- Raw data:
☆ ☆ ☆ ☆ ☆ ☆ ☆

(* ===== verification/ExpertIndex.v ===== *)
(** * The expert index file

    [src/storage/ExpertIndex.hpp] and [src/storage/ExpertIndex.cpp]: the binary
    index of an expert store, its validation and lookups, its writer and its
    reader.  A file is the list of its bytes; opening it and the size the file
    system reports come with it. *)

From S2P Require Import Prelude Tiers Bytes.

(** ** Records *)

Record ExpertRecord : Type := mkRecord {
  er_layer_id : Z;
  er_expert_id : Z;
  er_offset : Z;
  er_size : Z;
  er_quantization_type : Z;
  er_checksum : Z;
}.

Inductive ProjectionType : Type := Gate | Up | Down.
Definition projection_code (t : ProjectionType) : Z :=
  match t with Gate => 0 | Up => 1 | Down => 2 end.

(** The projection type is kept as its wire code: the enumeration has a fixed
    underlying type, so any 32-bit code is a value of it until it is validated. *)
Record ProjectionRecord : Type := mkProjection {
  pr_layer_id : Z;
  pr_expert_id : Z;
  pr_projection_type : Z;
  pr_dtype : Z;
  pr_rank : Z;
  pr_reserved : Z;
  pr_offset : Z;
  pr_size : Z;
  pr_shape : list Z;  (* [std::array<std::uint64_t, 4>] *)
  pr_checksum : Z;
  pr_trailing_reserved : Z;
}.

#[global] Instance ExpertRecord_eq_dec : EqDecision ExpertRecord.
Proof. solve_decision. Defined.
#[global] Instance ProjectionRecord_eq_dec : EqDecision ProjectionRecord.
Proof. solve_decision. Defined.

Record ExpertIndex : Type := mkIndex {
  records_ : list ExpertRecord;
  projections_ : list ProjectionRecord;
  lookup_ : gmap Z nat;
  projectionLookup_ : gmap Z (list Z);
}.

Definition storage_error {A} (msg : string) : result A := Throw (Exn StorageError msg).

(** ** Construction and validation *)

Definition find_in (records : list ExpertRecord) (lookup : gmap Z nat) (layerId expertId : Z)
    : option ExpertRecord :=
  match lookup !! pack_key layerId expertId with
  | None => None
  | Some index => records !! index
  end.

(** First loop of [rebuildLookup]. *)
Fixpoint rebuild_records (index : nat) (records : list ExpertRecord) (lookup : gmap Z nat)
    : result (gmap Z nat) :=
  match records with
  | [] => Ok lookup
  | record :: rest =>
      if (er_size record =? 0) || negb (quantization_isValid (er_quantization_type record)) then
        storage_error "expert index contains an invalid size or quantization code"
      else if u64_max - er_size record <? er_offset record then
        storage_error "expert index record range overflows"
      else
        let k := pack_key (er_layer_id record) (er_expert_id record) in
        match lookup !! k with
        | Some _ => storage_error "expert index contains a duplicate layer/expert key"
        | None => rebuild_records (S index) rest (<[k := index]> lookup)
        end
  end.

(** The product of the declared dimensions, with its overflow check. *)
Fixpoint shape_elements (dimensions : list Z) (elements : Z) : result Z :=
  match dimensions with
  | [] => Ok elements
  | d :: rest =>
      if d =? 0 then storage_error "projection record contains a zero dimension"
      else if u64_max / d <? elements then storage_error "projection shape size overflows"
      else shape_elements rest (elements * d)
  end.

Definition absent_positions : list Z := [u64_max; u64_max; u64_max].
(** [& ~(kAlignment - 1)] on 64 bits *)
Definition alignUp (value : Z) : result Z :=
  if u64_max - (kAlignment - 1) <? value
  then storage_error "expert data offset overflow"
  else Ok (Z.land (wrap64 (value + kAlignment - 1)) (Z.lxor u64_max (kAlignment - 1))).

Definition append_data (bytes : list Z) : ST Directory unit :=
  modify (fun d => mkDirectory ((fun file => file ++ bytes) <$> experts_bin d)
                     (experts_index d) (metadata_json d) (manifest_json d)).

(** The loop of [create]. *)
Fixpoint write_experts (experts : list ExpertBlob) (records : list ExpertRecord) (cursor : Z)
    : ST Directory (list ExpertRecord) :=
  match experts with
  | [] => ret records
  | expert :: rest =>
      (lift (throw_if (bool_decide (eb_data expert = []))
         (Exn StorageError "cannot store an empty expert")) ;;;
       offset <- lift (alignUp cursor) ;;
       let padding := offset - cursor in
       (if padding =? 0 then ret tt else append_data (replicate (Z.to_nat padding) 0)) ;;;
       lift (throw_if (streamsize_max <? Z.of_nat (length (eb_data expert)))
         (Exn StorageError "expert is too large for stream I/O")) ;;;
       append_data (eb_data expert) ;;;
       let record := mkRecord (eb_layerId expert) (eb_expertId expert) offset
                       (Z.of_nat (length (eb_data expert))) (eb_quantizationType expert)
                       (crc32 (eb_data expert)) in
       write_experts rest (records ++ [record])
         (wrap64 (offset + Z.of_nat (length (eb_data expert)))))%st
  end.

Definition create (experts : list ExpertBlob) (metadataJson : string) : ST Directory unit :=
  (lift (throw_if (bool_decide (experts = []))
     (Exn StorageError "cannot create an expert store without experts")) ;;;
   lift (throw_if (String.eqb metadataJson "")
     (Exn StorageError "metadata JSON must not be empty")) ;;;
   d <- st_get ;;
   lift (throw_if (bool_decide (is_Some (experts_bin d)) || bool_decide (is_Some (experts_index d)) ||
                   bool_decide (is_Some (metadata_json d)))
     (Exn StorageError "refusing to overwrite an existing expert store")) ;;;
   modify (fun d => mkDirectory (Some []) (experts_index d) (metadata_json d) (manifest_json d)) ;;;
   records <- write_experts experts [] 0 ;;
   index <- lift (make records []) ;;
   modify (fun d => mkDirectory (experts_bin d) (Some (save index)) (metadata_json d) (manifest_json d)) ;;;
   modify (fun d => mkDirectory (experts_bin d) (experts_index d) (Some metadataJson) (manifest_json d)))%st.

(** ** Opening a store *)

(** [MappedFile::open]: an empty file cannot be mapped. *)
Definition map_file (file : option (list Z)) : result (list Z) :=
  match file with
  | None => storage_error "cannot open mapped file"
  | Some [] => storage_error "invalid mapped file size"
  | Some bytes => Ok bytes
  end.

(** [MappedFile::view] on an open file *)
Definition view (data : list Z) (offset length : Z) : result (list Z) :=
  let size := Z.of_nat (List.length data) in
  if (size <? offset) || (size - offset <? length)
  then storage_error "mapped file range is out of bounds"
  else Ok (take (Z.to_nat length) (drop (Z.to_nat offset) data)).

Definition readTextFile (file : option string) : result string :=
  match file with Some text => Ok text | None => storage_error "cannot open model metadata" end.

Definition readStoreMetadata (d : Directory) : result string :=
  match metadata_json d with
  | Some text => readTextFile (Some text)
  | None => readTextFile (manifest_json d)
  end.

(** The bounds loop of the constructor. *)
Fixpoint check_records (size : Z) (records : list ExpertRecord) : result unit :=
  match records with
  | [] => Ok tt
  | record :: rest =>
      if (size <? er_offset record) || (size - er_offset record <? er_size record)
      then storage_error "expert index references data outside experts.bin"
      else check_records size rest
  end.

Definition open (d : Directory) : result ExpertStore :=
  (index <-? load "experts.index" (experts_index d) ;;
   mapped <-? map_file (experts_bin d) ;;
   metadata <-? readStoreMetadata d ;;
   throw_if (String.eqb metadata "") (Exn StorageError "model metadata manifest is empty") ;;?
   check_records (Z.of_nat (length mapped)) (records_ index) ;;?
   Ok (mkStore (experts_bin d) index mapped metadata))%res.

(** ** Reading *)

Definition requireRecord (s : ExpertStore) (layerId expertId : Z) : result ExpertRecord :=
  match find (index_ s) layerId expertId with
  | None => storage_error "expert is not present in the index"
  | Some record => Ok record
  end.

Definition validate (bytes : list Z) (record : ExpertRecord) : result unit :=
  throw_if (negb (crc32 bytes =? er_checksum record))
    (Exn StorageError "expert checksum mismatch: data is corrupted").

Definition mappedExpert (s : ExpertStore) (layerId expertId : Z) (validateChecksum : bool)
    : result (list Z) :=
  (record <-? requireRecord s layerId expertId ;;
   bytes <-? view (mappedData_ s) (er_offset record) (er_size record) ;;
   (if validateChecksum then validate bytes record else Ok tt) ;;?
   Ok bytes)%res.

Definition mappedProjection (s : ExpertStore) (layerId expertId : Z) (type : ProjectionType)
    (validateChecksum : bool) : result (list Z) :=
  match findProjection (index_ s) layerId expertId type with
  | None => storage_error "expert projection is not present in the index"
  | Some record =>
      (bytes <-? view (mappedData_ s) (pr_offset record) (pr_size record) ;;
       throw_if (validateChecksum && negb (crc32 bytes =? pr_checksum record))
         (Exn StorageError "expert projection checksum mismatch: data is corrupted") ;;?
       Ok bytes)%res
  end.

Definition readExpert (s : ExpertStore) (layerId expertId : Z) (validateChecksum : bool)
    : result (list Z) :=
  (record <-? requireRecord s layerId expertId ;;
   match dataFile_ s with
   | None => storage_error "cannot open expert data file for range read"
   | Some file =>
       throw_if ((streamsize_max <? er_offset record) || (streamsize_max <? er_size record))
         (Exn StorageError "expert range is too large for stream I/O") ;;?
       let bytes := take (Z.to_nat (er_size record)) (drop (Z.to_nat (er_offset record)) file) in
       throw_if (Z.of_nat (length bytes) <? er_size record)
         (Exn StorageError "short range read from experts.bin") ;;?
       (if validateChecksum then validate bytes record else Ok tt) ;;?
       Ok bytes
   end)%res.

(** ** [DiskLoader] *)

Inductive DiskReadMode : Type := MemoryMap | RangeRead.

Record LoadedExpert : Type := mkLoaded { le_record : ExpertRecord; le_data : list Z }.
(** The second half: move the data to the destination tier.  [cancelled] is what
    the last test of the flag reads. *)
Definition destination_stage (request : TransferRequest) (record : ExpertRecord)
    (source : Source) (cancelled : bool) : ST TransferState TransferResult :=
  let nvmeBytes := if tier_eqb (tr_source request) Nvme then er_size record else 0 in
  let result buffer pinned device used toVram cuda :=
    mkResult Completed record buffer pinned device (tr_source request) (tr_destination request)
      used nvmeBytes toVram 0 cuda in
  let finish r :=
    if cancelled then ret cancelledResult else complete (tr_callback request) r in
  let download size := (call (CopyFromDevice size) ;;; call RecordEvent ;;; call WaitEvent)%st in
  match tr_destination request with
  | Ram =>
      match source with
      | FromDevice d =>
          (pinned <- new_pinned (er_size record) (db_bytes d) ;;
           buffer <- on_stream (download (pinned_size pinned) ;;; new_host (pb_bytes pinned)) ;;
           finish (result (Some buffer) None None (pb_pinned pinned) 0 is_cuda))%st
      | FromHost b => finish (result (Some b) None None false 0 false)
      | FromPinned p =>
          (buffer <- new_host (pb_bytes p) ;;
           finish (result (Some buffer) None None false 0 false))%st
      end
  | PinnedRam =>
      let store bytes commands cuda :=
        (pinned <- new_pinned (er_size record) bytes ;;
         commands pinned ;;;
         finish (result None (Some pinned) None (pb_pinned pinned) 0 cuda))%st in
      match source with
      | FromDevice d => store (db_bytes d) (fun pinned => on_stream (download (pinned_size pinned))) is_cuda
      | FromPinned p => store (pb_bytes p) (fun _ => ret tt) false
      | FromHost b => store (hb_bytes b) (fun _ => ret tt) false
      end
  | Vram =>
      let upload staging :=
        (device <- new_device (er_size record) (pb_bytes staging) ;;
         on_stream (call (CopyToDevice (pinned_size staging)) ;;; call RecordEvent ;;; call WaitEvent) ;;;
         finish (result None None (Some device) (pb_pinned staging) (er_size record) is_cuda))%st in
      match source with
      | FromDevice d => complete (tr_callback request) (result None None (Some d) false 0 false)
      | FromPinned p => upload p
      | FromHost b => (staging <- new_pinned (er_size record) (hb_bytes b) ;; upload staging)%st
      end
  | Nvme => throw (Exn InvalidArgument "transfer destination cannot be NVMe")
  end.
(** ** Access to the parts of the state *)

Definition with_experts (f : gmap Z ManagedExpert -> gmap Z ManagedExpert) (s : EM) : EM :=
  mkManager (memory_ s) (policy_ s) (transfers_ s) (f (experts_ s)) (policyExperts_ s)
    (legacyExperts_ s) (nextPolicyId_ s) (accessClock_ s) (stats_ s) (cells_ s) (nextCell_ s)
    (buffers_ s).
Definition with_stats (f : ExpertManagerStats -> ExpertManagerStats) (s : EM) : EM :=
  mkManager (memory_ s) (policy_ s) (transfers_ s) (experts_ s) (policyExperts_ s)
    (legacyExperts_ s) (nextPolicyId_ s) (accessClock_ s) (f (stats_ s)) (cells_ s) (nextCell_ s)
    (buffers_ s).
Definition with_policy (f : P -> P) (s : EM) : EM :=
  mkManager (memory_ s) (f (policy_ s)) (transfers_ s) (experts_ s) (policyExperts_ s)
    (legacyExperts_ s) (nextPolicyId_ s) (accessClock_ s) (stats_ s) (cells_ s) (nextCell_ s)
    (buffers_ s).
Definition with_cells (f : gmap Z Z -> gmap Z Z) (s : EM) : EM :=
  mkManager (memory_ s) (policy_ s) (transfers_ s) (experts_ s) (policyExperts_ s)
    (legacyExperts_ s) (nextPolicyId_ s) (accessClock_ s) (stats_ s) (f (cells_ s)) (nextCell_ s)
    (buffers_ s).
Definition set_memory (m : MemoryManager) (s : EM) : EM :=
  mkManager m (policy_ s) (transfers_ s) (experts_ s) (policyExperts_ s)
    (legacyExperts_ s) (nextPolicyId_ s) (accessClock_ s) (stats_ s) (cells_ s) (nextCell_ s)
    (buffers_ s).
Definition set_transfers (t : option T) (b : Z) (s : EM) : EM :=
  mkManager (memory_ s) (policy_ s) t (experts_ s) (policyExperts_ s)
    (legacyExperts_ s) (nextPolicyId_ s) (accessClock_ s) (stats_ s) (cells_ s) (nextCell_ s) b.
(** The three identity maps and the policy identifier counter. *)
Definition set_identities (pe : gmap Z Z) (le : gmap Z (list Z)) (next : Z) (s : EM) : EM :=
  mkManager (memory_ s) (policy_ s) (transfers_ s) (experts_ s) pe le next
    (accessClock_ s) (stats_ s) (cells_ s) (nextCell_ s) (buffers_ s).
Definition set_clock (c : Z) (s : EM) : EM :=
  mkManager (memory_ s) (policy_ s) (transfers_ s) (experts_ s) (policyExperts_ s)
    (legacyExperts_ s) (nextPolicyId_ s) c (stats_ s) (cells_ s) (nextCell_ s) (buffers_ s).
Definition new_cell (s : EM) : EM :=
  mkManager (memory_ s) (policy_ s) (transfers_ s) (experts_ s) (policyExperts_ s)
    (legacyExperts_ s) (nextPolicyId_ s) (accessClock_ s) (stats_ s)
    (<[nextCell_ s := 0]> (cells_ s)) (nextCell_ s + 1) (buffers_ s).
(** Moving: a new reservation, then the old one released. *)
Lemma relocated_move (s s' : EM) k m tier tag mm1 mm2 w d :
  em_inv s -> experts_ s !! k = Some m -> tier <> Nvme ->
  let a := mkAllocation (nextId_ (memory_ s)) tier (sizeBytes m) tag in
  allocated (memory_ s) tier (sizeBytes m) tag mm1 -> mem_inv mm1 ->
  (match allocation m with None => mm2 = mm1 | Some b => released mm1 (al_id b) b mm2 end) ->
  mem_inv mm2 -> memory_ s' = mm2 ->
  experts_ s' = <[k := set_residency tier (Some a) w d m]> (experts_ s) -> same_static s s' ->
  relocated k m (set_residency tier (Some a) w d m) s s'.
Proof.
  intros Hs Hk Ht a Hal Hm1 Hrel Hm2 Hmem Hex Hst. pose proof (owns_allocation s k m Hs Hk) as Ho.
  pose proof (fresh_id _ (ei_memory s Hs)) as Hfresh.
  assert (forall b, allocation m = Some b -> al_id b <> nextId_ (memory_ s)) as Hne.
  { intros b Hb Heq. rewrite Hb in Ho. destruct Ho as (_ & Hl & _). rewrite Heq in Hl. congruence. }
  split; try done.
  - by exists tier, (Some a), w, d.
  - by rewrite Hmem.
  - unfold owns. cbn. assert (allocations_ (memory_ s') !! nextId_ (memory_ s) = Some a) as Hla.
    { rewrite Hmem. destruct (allocation m) as [b|] eqn:Hb.
      - rewrite (rl_allocs _ _ _ _ Hrel), lookup_delete_ne by by apply Hne.
        by rewrite (at_allocs _ _ _ _ _ Hal), lookup_insert_eq.
      - subst mm2. by rewrite (at_allocs _ _ _ _ _ Hal), lookup_insert_eq. }
    destruct tier; [| | |done]; by exists a.
  - intros b [= <-]. cbn. lia.
  - rewrite Hmem. intros aid b Hb Hnb.
    assert (allocations_ mm1 !! aid = Some b) as Hb1.
    { rewrite (at_allocs _ _ _ _ _ Hal), lookup_insert_ne; [done|congruence]. }
    destruct (allocation m) as [c|]; [|by subst mm2].
    rewrite (rl_allocs _ _ _ _ Hrel), lookup_delete_ne; [done|]. by apply Hnb.
  - intros t. rewrite Hmem, <- (at_limit _ _ _ _ _ Hal t). destruct (allocation m); [apply Hrel|by subst mm2].
  - intros v. assert (resident_bytes v (set_residency tier (Some a) w d m) = allocated_bytes v tier (sizeBytes m)) as ->.
    { by rewrite resident_bytes_tier. }
    pose proof (allocated_used s _ _ _ mm1 v Hal) as Hu1.
    assert (used v s' = used v (set_memory mm2 s)) as -> by (unfold used; by rewrite Hmem).
    destruct (allocation m) as [c|].
    + destruct Ho as (Hn & _ & Hct & Hcs). rewrite resident_bytes_tier, <- Hct, <- Hcs by done.
      pose proof (released_used (set_memory mm1 s) _ c mm2 v Hrel) as Hu2.
      unfold used in *. cbn in *. rewrite <- Hcs in Hu1. lia.
    + rewrite resident_bytes_Nvme by done. subst mm2. lia.
  - rewrite Hmem. pose proof (at_next _ _ _ _ _ Hal) as Hn1.
    assert (nextId_ mm2 = nextId_ mm1) as ->.
    { destruct (allocation m); [by apply Hrel|by subst mm2]. }
    assert (tier_eqb (location (set_residency tier (Some a) w d m)) Nvme = false) as ->; [|lia].
    by apply tier_eqb_false.
Qed.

☆ ☆ ☆ ☆ ☆ ☆ ☆

Please filter the entries for the word "request" and copy the lines that have it.

- Solution to the problem:
Definition destination_stage (request : TransferRequest) (record : ExpertRecord)
  let nvmeBytes := if tier_eqb (tr_source request) Nvme then er_size record else 0 in
    mkResult Completed record buffer pinned device (tr_source request) (tr_destination request)
    if cancelled then ret cancelledResult else complete (tr_callback request) r in
  match tr_destination request with
      | FromDevice d => complete (tr_callback request) (result None None (Some d) false 0 false)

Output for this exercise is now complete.